What this task involves: Your answer should consist only of the lines below from the one with "destruct (bsearch infsValSchCmp" through the one with "intros x Hx. destruct (I' x Hx) as [?", copied exactly.

Record excerpts:
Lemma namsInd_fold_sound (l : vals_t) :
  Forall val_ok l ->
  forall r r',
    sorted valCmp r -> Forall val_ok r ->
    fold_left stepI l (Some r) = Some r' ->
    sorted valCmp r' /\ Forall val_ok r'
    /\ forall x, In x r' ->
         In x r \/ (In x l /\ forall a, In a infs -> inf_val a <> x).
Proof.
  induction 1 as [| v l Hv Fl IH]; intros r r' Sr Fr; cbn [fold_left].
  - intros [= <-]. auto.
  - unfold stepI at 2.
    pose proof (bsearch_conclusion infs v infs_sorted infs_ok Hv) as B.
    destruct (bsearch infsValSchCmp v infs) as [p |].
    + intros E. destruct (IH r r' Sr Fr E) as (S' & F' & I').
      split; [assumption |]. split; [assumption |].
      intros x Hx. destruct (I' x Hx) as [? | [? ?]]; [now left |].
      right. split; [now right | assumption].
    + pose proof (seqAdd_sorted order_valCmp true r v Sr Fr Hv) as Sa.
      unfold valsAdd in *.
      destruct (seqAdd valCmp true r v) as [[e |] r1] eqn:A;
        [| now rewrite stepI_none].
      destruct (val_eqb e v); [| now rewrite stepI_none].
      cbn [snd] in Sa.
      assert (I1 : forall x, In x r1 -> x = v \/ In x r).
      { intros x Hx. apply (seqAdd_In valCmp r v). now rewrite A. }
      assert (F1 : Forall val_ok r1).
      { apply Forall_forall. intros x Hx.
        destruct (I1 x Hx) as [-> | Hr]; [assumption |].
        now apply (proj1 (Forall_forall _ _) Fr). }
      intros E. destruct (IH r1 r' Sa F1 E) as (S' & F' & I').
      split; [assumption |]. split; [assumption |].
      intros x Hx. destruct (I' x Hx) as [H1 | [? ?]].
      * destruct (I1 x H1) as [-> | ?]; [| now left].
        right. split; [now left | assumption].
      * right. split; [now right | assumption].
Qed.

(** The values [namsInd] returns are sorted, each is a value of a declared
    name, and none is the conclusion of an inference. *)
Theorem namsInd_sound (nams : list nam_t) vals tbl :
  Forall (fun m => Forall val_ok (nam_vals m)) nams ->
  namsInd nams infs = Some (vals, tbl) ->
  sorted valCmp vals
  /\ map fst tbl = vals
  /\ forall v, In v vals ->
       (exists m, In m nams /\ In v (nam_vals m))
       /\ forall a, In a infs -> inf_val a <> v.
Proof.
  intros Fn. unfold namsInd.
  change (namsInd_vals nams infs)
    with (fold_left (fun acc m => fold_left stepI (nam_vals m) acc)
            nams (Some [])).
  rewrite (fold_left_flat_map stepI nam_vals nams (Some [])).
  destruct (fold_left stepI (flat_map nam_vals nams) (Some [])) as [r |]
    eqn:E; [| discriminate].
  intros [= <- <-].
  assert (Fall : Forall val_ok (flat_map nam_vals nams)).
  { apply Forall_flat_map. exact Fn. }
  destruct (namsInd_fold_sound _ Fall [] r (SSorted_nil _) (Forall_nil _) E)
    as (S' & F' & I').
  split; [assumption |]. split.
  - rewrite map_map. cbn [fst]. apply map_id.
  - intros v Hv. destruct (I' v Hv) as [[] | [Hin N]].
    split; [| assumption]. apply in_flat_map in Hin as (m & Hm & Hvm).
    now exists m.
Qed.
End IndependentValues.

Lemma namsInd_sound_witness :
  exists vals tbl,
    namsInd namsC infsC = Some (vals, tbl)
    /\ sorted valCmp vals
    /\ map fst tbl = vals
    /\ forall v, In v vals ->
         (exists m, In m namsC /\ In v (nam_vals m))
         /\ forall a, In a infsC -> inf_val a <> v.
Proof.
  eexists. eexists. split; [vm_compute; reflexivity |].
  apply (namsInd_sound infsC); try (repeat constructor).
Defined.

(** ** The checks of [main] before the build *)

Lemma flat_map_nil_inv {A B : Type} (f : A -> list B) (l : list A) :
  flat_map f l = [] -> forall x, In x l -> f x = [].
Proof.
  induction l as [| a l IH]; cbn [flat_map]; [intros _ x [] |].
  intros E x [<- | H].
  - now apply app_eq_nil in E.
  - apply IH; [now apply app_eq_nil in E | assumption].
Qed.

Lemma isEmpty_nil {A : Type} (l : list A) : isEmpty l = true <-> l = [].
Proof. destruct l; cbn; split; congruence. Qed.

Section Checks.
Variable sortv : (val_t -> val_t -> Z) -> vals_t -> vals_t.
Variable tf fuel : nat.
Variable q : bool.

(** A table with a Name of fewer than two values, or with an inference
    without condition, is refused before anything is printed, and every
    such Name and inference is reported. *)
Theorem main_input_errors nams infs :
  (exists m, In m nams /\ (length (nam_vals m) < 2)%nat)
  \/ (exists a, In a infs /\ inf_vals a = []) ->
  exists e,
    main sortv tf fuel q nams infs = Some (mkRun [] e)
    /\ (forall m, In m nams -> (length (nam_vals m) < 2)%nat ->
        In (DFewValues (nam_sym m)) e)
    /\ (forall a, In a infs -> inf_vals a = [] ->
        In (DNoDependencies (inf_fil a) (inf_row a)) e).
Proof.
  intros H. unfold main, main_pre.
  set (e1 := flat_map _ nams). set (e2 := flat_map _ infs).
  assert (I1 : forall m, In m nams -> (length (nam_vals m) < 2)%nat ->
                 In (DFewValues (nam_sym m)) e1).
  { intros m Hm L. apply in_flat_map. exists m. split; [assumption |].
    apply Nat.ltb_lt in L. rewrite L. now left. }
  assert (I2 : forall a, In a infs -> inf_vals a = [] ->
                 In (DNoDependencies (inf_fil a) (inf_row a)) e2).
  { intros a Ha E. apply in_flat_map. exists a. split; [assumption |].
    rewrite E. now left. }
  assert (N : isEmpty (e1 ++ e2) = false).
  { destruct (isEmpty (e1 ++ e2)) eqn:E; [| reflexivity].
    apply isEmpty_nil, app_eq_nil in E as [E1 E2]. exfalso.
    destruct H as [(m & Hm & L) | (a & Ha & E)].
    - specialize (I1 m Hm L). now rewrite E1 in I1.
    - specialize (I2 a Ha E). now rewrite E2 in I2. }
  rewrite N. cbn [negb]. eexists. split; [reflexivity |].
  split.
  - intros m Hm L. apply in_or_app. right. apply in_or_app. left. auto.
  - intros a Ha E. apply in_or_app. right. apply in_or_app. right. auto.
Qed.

Answer to this task:
    destruct (bsearch infsValSchCmp v infs) as [p |].
    + intros E. destruct (IH r r' Sr Fr E) as (S' & F' & I').
      split; [assumption |]. split; [assumption |].
      intros x Hx. destruct (I' x Hx) as [? | [? ?]]; [now left |].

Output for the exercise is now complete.